Studies also show that smokers are less likely to be affected by canker sores than non-smokers. Smoking causes the oral mucosa to become horny over time (medical: hyperkeratosis), which may protect against aphthae formation.

Aphthae: When do you need to see a doctor?

Aphthae are usually harmless, non-contagious and heal on their own. But if they:

  • occur again and again
  • are particularly large
  • not disappear after one to three weeks,
  • trigger bacterial infections associated with inflammation,

you should see a doctor.

Aphthous ulcers: what does the doctor do?

The doctor makes the diagnosis based on a survey and the clinical picture. Specific laboratory tests are not available for canker sores. As a rule, the doctor recognizes the aphthous ulcers by their typical appearance. If the aphthous ulcers keep coming back or are particularly large, the doctor must check whether a disease might be the trigger. Then he can, for example, carry out an additional blood test.

If an ulcer-triggering disease such as Behçet’s disease or a mouth ulcer caused by cancer is diagnosed, the doctor initiates the appropriate treatment.

If there is no underlying disease, in severe cases doctors can prescribe glucocorticoid gels, pastes, rinses or medications with active ingredients such as prednisolone , triamcinolone or betamethasone or prescribe a cortisone ointment.
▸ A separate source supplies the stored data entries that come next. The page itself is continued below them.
(** * Transfer reassembly: libuavcan's [TransferReceiver]

    A shallow embedding of
    [libuavcan/src/transport/transfer_receiver.cpp] and the properties its
    design document states about it.

    The receiver is one mutable object; every method becomes a function
    from the object's fields (and, where the method touches it, the payload
    buffer) to the new fields and the method's result.  Integers are [Z];
    where the source fixes a width (the [uint64_t] timestamps, the
    [uint32_t] interval) the wrap-around is written out. *)

From Stdlib Require Import ZArith List Bool Lia.
Import ListNotations.
Open Scope Z_scope.

(** ** Fixed-width unsigned arithmetic *)

Module U.

Definition wrap (w x : Z) : Z := x mod 2 ^ w.

Definition u32 (x : Z) : Z := wrap 32 x.
Definition u64 (x : Z) : Z := wrap 64 x.

Definition add64 (a b : Z) : Z := u64 (a + b).
Definition sub64 (a b : Z) : Z := u64 (a - b).
Definition mul64 (a b : Z) : Z := u64 (a * b).

(** A value that a [uint64_t] can hold. *)
Definition is_u64 (x : Z) : Prop := 0 <= x < 2 ^ 64.

End U.

(** ** Constants declared outside the translation unit

    [TransferID::BITLEN], [Frame::FRAME_INDEX_MAX], the three interval
    constants and the interface-index sentinel are declared in headers; the
    source only uses them.  They are parameters of the development. *)

Class Config : Type := {
  BITLEN : Z;
  FRAME_INDEX_MAX : Z;
  DEFAULT_TRANSFER_INTERVAL : Z;
  MIN_TRANSFER_INTERVAL : Z;
  MAX_TRANSFER_INTERVAL : Z;
  IFACE_INDEX_NOTSET : Z
}.

(** [static const int CRC_LEN = 2;] *)
Definition CRC_LEN : Z := 2.

(** ** Data *)

Inductive ResultCode : Type :=
| RESULT_NOT_COMPLETE
| RESULT_COMPLETE
| RESULT_SINGLE_FRAME.

Inductive TidRelation : Type :=
| TID_SAME
| TID_REPEAT
| TID_FUTURE.

Definition ResultCode_eqb (a b : ResultCode) : bool :=
  match a, b with
  | RESULT_NOT_COMPLETE, RESULT_NOT_COMPLETE => true
  | RESULT_COMPLETE, RESULT_COMPLETE => true
  | RESULT_SINGLE_FRAME, RESULT_SINGLE_FRAME => true
  | _, _ => false
  end.

Definition TidRelation_eqb (a b : TidRelation) : bool :=
  match a, b with
  | TID_SAME, TID_SAME => true
  | TID_REPEAT, TID_REPEAT => true
  | TID_FUTURE, TID_FUTURE => true
  | _, _ => false
  end.

(** Modelled from the spec: the frame accessor ([RxFrame], declared in a
    header).  One field per accessor the receiver calls: [getIfaceIndex],
    [getTransferID], [getFrameIndex], [isFirstFrame], [isLastFrame],
    [getMonotonicTimestamp], [getUtcTimestamp], and the payload bytes
    ([getPayloadPtr] with [getPayloadLen]). *)
Record RxFrame : Type := {
  getIfaceIndex : Z;
  getTransferID : Z;
  getFrameIndex : Z;
  isFirstFrame : bool;
  isLastFrame : bool;
  getMonotonicTimestamp : Z;
  getUtcTimestamp : Z;
  getPayload : list Z
}.

Definition getPayloadLen (frame : RxFrame) : Z :=
  Z.of_nat (length (getPayload frame)).

(** The receiver's member variables.  Their declarations are in the class
    header; the source shows the timestamps to be [uint64_t] and the interval
    [uint32_t] (the casts and temporaries of [updateTransferTimings] and
    [isTimedOut]), and the arithmetic on those is wrapped accordingly.  The
    frame index and the write cursor only ever count frames and payload
    bytes of one transfer; they are plain integers here. *)
Record TransferReceiver : Type := {
  prev_transfer_ts_monotonic_ : Z;
  this_transfer_ts_monotonic_ : Z;
  first_frame_ts_utc_ : Z;
  transfer_interval_ : Z;
  this_transfer_crc_ : Z;
  buffer_write_pos_ : Z;
  tid_ : Z;
  iface_index_ : Z;
  next_frame_index_ : Z
}.

(** Assignment to one member. *)
Definition set_prev_transfer_ts_monotonic (v : Z) (r : TransferReceiver) :=
  {| prev_transfer_ts_monotonic_ := v;
     this_transfer_ts_monotonic_ := this_transfer_ts_monotonic_ r;
     first_frame_ts_utc_ := first_frame_ts_utc_ r;
     transfer_interval_ := transfer_interval_ r;
     this_transfer_crc_ := this_transfer_crc_ r;
     buffer_write_pos_ := buffer_write_pos_ r;
     tid_ := tid_ r;
     iface_index_ := iface_index_ r;
     next_frame_index_ := next_frame_index_ r |}.

Definition set_this_transfer_ts_monotonic (v : Z) (r : TransferReceiver) :=
  {| prev_transfer_ts_monotonic_ := prev_transfer_ts_monotonic_ r;
     this_transfer_ts_monotonic_ := v;
     first_frame_ts_utc_ := first_frame_ts_utc_ r;
     transfer_interval_ := transfer_interval_ r;
     this_transfer_crc_ := this_transfer_crc_ r;
     buffer_write_pos_ := buffer_write_pos_ r;
     tid_ := tid_ r;
     iface_index_ := iface_index_ r;
     next_frame_index_ := next_frame_index_ r |}.

Definition set_first_frame_ts_utc (v : Z) (r : TransferReceiver) :=
  {| prev_transfer_ts_monotonic_ := prev_transfer_ts_monotonic_ r;
     this_transfer_ts_monotonic_ := this_transfer_ts_monotonic_ r;
     first_frame_ts_utc_ := v;
     transfer_interval_ := transfer_interval_ r;
     this_transfer_crc_ := this_transfer_crc_ r;
     buffer_write_pos_ := buffer_write_pos_ r;
     tid_ := tid_ r;
     iface_index_ := iface_index_ r;
     next_frame_index_ := next_frame_index_ r |}.

Definition set_transfer_interval (v : Z) (r : TransferReceiver) :=
  {| prev_transfer_ts_monotonic_ := prev_transfer_ts_monotonic_ r;
     this_transfer_ts_monotonic_ := this_transfer_ts_monotonic_ r;
     first_frame_ts_utc_ := first_frame_ts_utc_ r;
     transfer_interval_ := v;
     this_transfer_crc_ := this_transfer_crc_ r;
     buffer_write_pos_ := buffer_write_pos_ r;
     tid_ := tid_ r;
     iface_index_ := iface_index_ r;
     next_frame_index_ := next_frame_index_ r |}.

Definition set_this_transfer_crc (v : Z) (r : TransferReceiver) :=
  {| prev_transfer_ts_monotonic_ := prev_transfer_ts_monotonic_ r;
     this_transfer_ts_monotonic_ := this_transfer_ts_monotonic_ r;
     first_frame_ts_utc_ := first_frame_ts_utc_ r;
     transfer_interval_ := transfer_interval_ r;
     this_transfer_crc_ := v;
     buffer_write_pos_ := buffer_write_pos_ r;
     tid_ := tid_ r;
     iface_index_ := iface_index_ r;
     next_frame_index_ := next_frame_index_ r |}.

Definition set_buffer_write_pos (v : Z) (r : TransferReceiver) :=
  {| prev_transfer_ts_monotonic_ := prev_transfer_ts_monotonic_ r;
     this_transfer_ts_monotonic_ := this_transfer_ts_monotonic_ r;
     first_frame_ts_utc_ := first_frame_ts_utc_ r;
     transfer_interval_ := transfer_interval_ r;
     this_transfer_crc_ := this_transfer_crc_ r;
     buffer_write_pos_ := v;
     tid_ := tid_ r;
     iface_index_ := iface_index_ r;
     next_frame_index_ := next_frame_index_ r |}.

Definition set_tid (v : Z) (r : TransferReceiver) :=
  {| prev_transfer_ts_monotonic_ := prev_transfer_ts_monotonic_ r;
     this_transfer_ts_monotonic_ := this_transfer_ts_monotonic_ r;
     first_frame_ts_utc_ := first_frame_ts_utc_ r;
     transfer_interval_ := transfer_interval_ r;
     this_transfer_crc_ := this_transfer_crc_ r;
     buffer_write_pos_ := buffer_write_pos_ r;
     tid_ := v;
     iface_index_ := iface_index_ r;
     next_frame_index_ := next_frame_index_ r |}.

Definition set_iface_index (v : Z) (r : TransferReceiver) :=
  {| prev_transfer_ts_monotonic_ := prev_transfer_ts_monotonic_ r;
     this_transfer_ts_monotonic_ := this_transfer_ts_monotonic_ r;
     first_frame_ts_utc_ := first_frame_ts_utc_ r;
     transfer_interval_ := transfer_interval_ r;
     this_transfer_crc_ := this_transfer_crc_ r;
     buffer_write_pos_ := buffer_write_pos_ r;
     tid_ := tid_ r;
     iface_index_ := v;
     next_frame_index_ := next_frame_index_ r |}.

Definition set_next_frame_index (v : Z) (r : TransferReceiver) :=
  {| prev_transfer_ts_monotonic_ := prev_transfer_ts_monotonic_ r;
     this_transfer_ts_monotonic_ := this_transfer_ts_monotonic_ r;
     first_frame_ts_utc_ := first_frame_ts_utc_ r;
     transfer_interval_ := transfer_interval_ r;
     this_transfer_crc_ := this_transfer_crc_ r;
     buffer_write_pos_ := buffer_write_pos_ r;
     tid_ := tid_ r;
     iface_index_ := iface_index_ r;
     next_frame_index_ := v |}.

(** ** The payload buffer

    [TransferBufferBase] is an abstract class; the receiver only calls its
    [write(offset, data, len)], which reports how many bytes it took.  The
    data pointer and the length travel together as a list of bytes. *)
Class TransferBufferBase (B : Type) : Type := {
  write : B -> Z -> list Z -> Z * B
}.

(** Modelled from the spec: the payload buffer accessor
    ([TransferBufferAccessor], declared in a header).  [access()] returns
    the buffer held for this receiver or none; [create()] tries to allocate
    one and returns none on failure; [remove()] releases any held buffer.
    [tba_held] is the buffer currently held, [tba_pool] what the pool hands
    out on [create()] ([None] when it is exhausted). *)
Record TransferBufferAccessor (B : Type) : Type := {
  tba_held : option B;
  tba_pool : option B
}.

Arguments tba_held {B} _.
Arguments tba_pool {B} _.

Definition tba_access {B} (tba : TransferBufferAccessor B) : option B :=
  tba_held tba.

Definition tba_create {B} (tba : TransferBufferAccessor B)
  : option B * TransferBufferAccessor B :=
  (tba_pool tba, {| tba_held := tba_pool tba; tba_pool := tba_pool tba |}).

Definition tba_remove {B} (tba : TransferBufferAccessor B)
  : TransferBufferAccessor B :=
  {| tba_held := None; tba_pool := tba_pool tba |}.

(** The buffer is written in place through the pointer [access()]
    returned: after a write the accessor holds the written buffer. *)
Definition tba_written {B} (tba : TransferBufferAccessor B) (buf : B)
  : TransferBufferAccessor B :=
  {| tba_held := Some buf; tba_pool := tba_pool tba |}.

(** ** The transfer-ID counter *)

Module TransferID.

(** Modelled from the spec: [TransferID::forwardDistance] (the class is
    declared in a header).  The forward, non-negative, wraparound-aware
    distance from [a] to [b] in the N-bit modular space. *)
Definition forwardDistance `{Config} (a b : Z) : Z :=
  (b - a) mod 2 ^ BITLEN.

(** Modelled from the spec: [TransferID::increment], increment by one with
    wraparound over the N-bit space. *)
Definition increment `{Config} (a : Z) : Z :=
  (a + 1) mod 2 ^ BITLEN.

End TransferID.

(** ** The receiver's methods *)

Section Receiver.

Context {cfg : Config}.

Definition getTidRelation (r : TransferReceiver) (frame : RxFrame)
  : TidRelation :=
  let distance := TransferID.forwardDistance (tid_ r) (getTransferID frame) in
  if distance =? 0 then TID_SAME
  else if distance <? Z.quot (Z.shiftl 1 BITLEN) 2 then TID_FUTURE
  else TID_REPEAT.

(** The condition under which [updateTransferTimings] folds a new sample
    into the interval; [r] is the receiver after the timestamp shift. *)
Definition sample_accepted (prev_prev_ts : Z) (r : TransferReceiver) : bool :=
  negb (prev_prev_ts =? 0) &&
  negb (prev_transfer_ts_monotonic_ r =? 0) &&
  (prev_transfer_ts_monotonic_ r >=? prev_prev_ts).

(** The [assert] on entry is compiled out of release builds and has no
    effect on the state. *)
Definition updateTransferTimings (r : TransferReceiver) : TransferReceiver :=
  let prev_prev_ts := prev_transfer_ts_monotonic_ r in
  let r := set_prev_transfer_ts_monotonic (this_transfer_ts_monotonic_ r) r in
  if sample_accepted prev_prev_ts r then
    let interval := U.sub64 (prev_transfer_ts_monotonic_ r) prev_prev_ts in
    let interval :=
      Z.max (Z.min interval MAX_TRANSFER_INTERVAL) MIN_TRANSFER_INTERVAL in
    set_transfer_interval
      (U.u32 (U.add64 (U.mul64 (transfer_interval_ r) 7) interval / 8)) r
  else r.

Definition prepareForNextTransfer (r : TransferReceiver) : TransferReceiver :=
  let r := set_tid (TransferID.increment (tid_ r)) r in
  let r := set_next_frame_index 0 r in
  set_buffer_write_pos 0 r.

Definition validate (r : TransferReceiver) (frame : RxFrame) : bool :=
  if negb (iface_index_ r =? getIfaceIndex frame) then false
  else if isFirstFrame frame && negb (isLastFrame frame) &&
          (getPayloadLen frame <? CRC_LEN) then false
  else if (getFrameIndex frame =? FRAME_INDEX_MAX) &&
          negb (isLastFrame frame) then false
  else if negb (getFrameIndex frame =? next_frame_index_ r) then false
  else if negb (TidRelation_eqb (getTidRelation r frame) TID_SAME) then false
  else true.

(** [(payload[0] & 0xFF) | (uint16_t(payload[1] & 0xFF) << 8)] *)
Definition crc_of_payload (payload : list Z) : Z :=
  Z.lor (Z.land (nth 0 payload 0) 255)
        (Z.shiftl (Z.land (nth 1 payload 0) 255) 8).

Section WithBuffer.

Context {B : Type} {buffer : TransferBufferBase B}.

Definition writePayload (r : TransferReceiver) (frame : RxFrame) (buf : B)
  : bool * TransferReceiver * B :=
  let payload := getPayload frame in
  let payload_len := getPayloadLen frame in
  if isFirstFrame frame then
    if getPayloadLen frame <? CRC_LEN then (false, r, buf)
    else
      let r := set_this_transfer_crc (crc_of_payload payload) r in
      let effective_payload_len := payload_len - CRC_LEN in
      let (res, buf) := write buf (buffer_write_pos_ r) (skipn 2 payload) in
      let success := res =? effective_payload_len in
      let r :=
        if success
        then set_buffer_write_pos (buffer_write_pos_ r + effective_payload_len) r
        else r in
      (success, r, buf)
  else
    let (res, buf) := write buf (buffer_write_pos_ r) payload in
    let success := res =? payload_len in
    let r :=
      if success
      then set_buffer_write_pos (buffer_write_pos_ r + payload_len) r
      else r in
    (success, r, buf).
Aphthae: You can do this yourself

The inflammation usually goes away on its own after one to three weeks. A visit to the doctor is then not necessary. However, you can still fight the unpleasant pain with various means and also accelerate the healing process:

  • Painkillers : In the pharmacy there are various ointments, gels and rinses that contain numbing local anesthetics, for example with the active ingredient lidocaine. These have a purely pain-relieving effect and do not counteract the causes of the aphthous ulcers.
  • Herbal remedies : Healing can be accelerated with anti-inflammatory herbal remedies. You can make yourself a chamomile or sage tea and rinse your mouth with it after it has cooled down or rub the affected areas with tea tree oil or lemon balm extract. In the pharmacy there are also healing tinctures, for example with myrrh or rhubarb root. The caustic effect of the substances accelerates the healing process by repelling dead tissue.
  • Hydrogen peroxide : A solution containing hydrogen peroxide has an antibacterial effect, which means it kills germs in the mouth and disinfects the oral cavity. However, it is best to discuss this measure with your doctor, because hydrogen peroxide can also irritate the oral mucosa. In addition, there are other disinfecting mouthwashes in the pharmacy.
  • Diet : Avoid foods that increase pain, such as citrus fruits or hot spices. Alcohol may also have a similar effect.
  • Oral hygiene : To prevent bacteria from spreading in the irritated mouth, you should pay attention to particularly thorough oral hygiene with a germ-killing mouthwash.
  • Prevention : Avoid the substance sodium lauryl sulfate used in toothpastes. Studies have shown that you can significantly reduce your risk of aphthae in this way.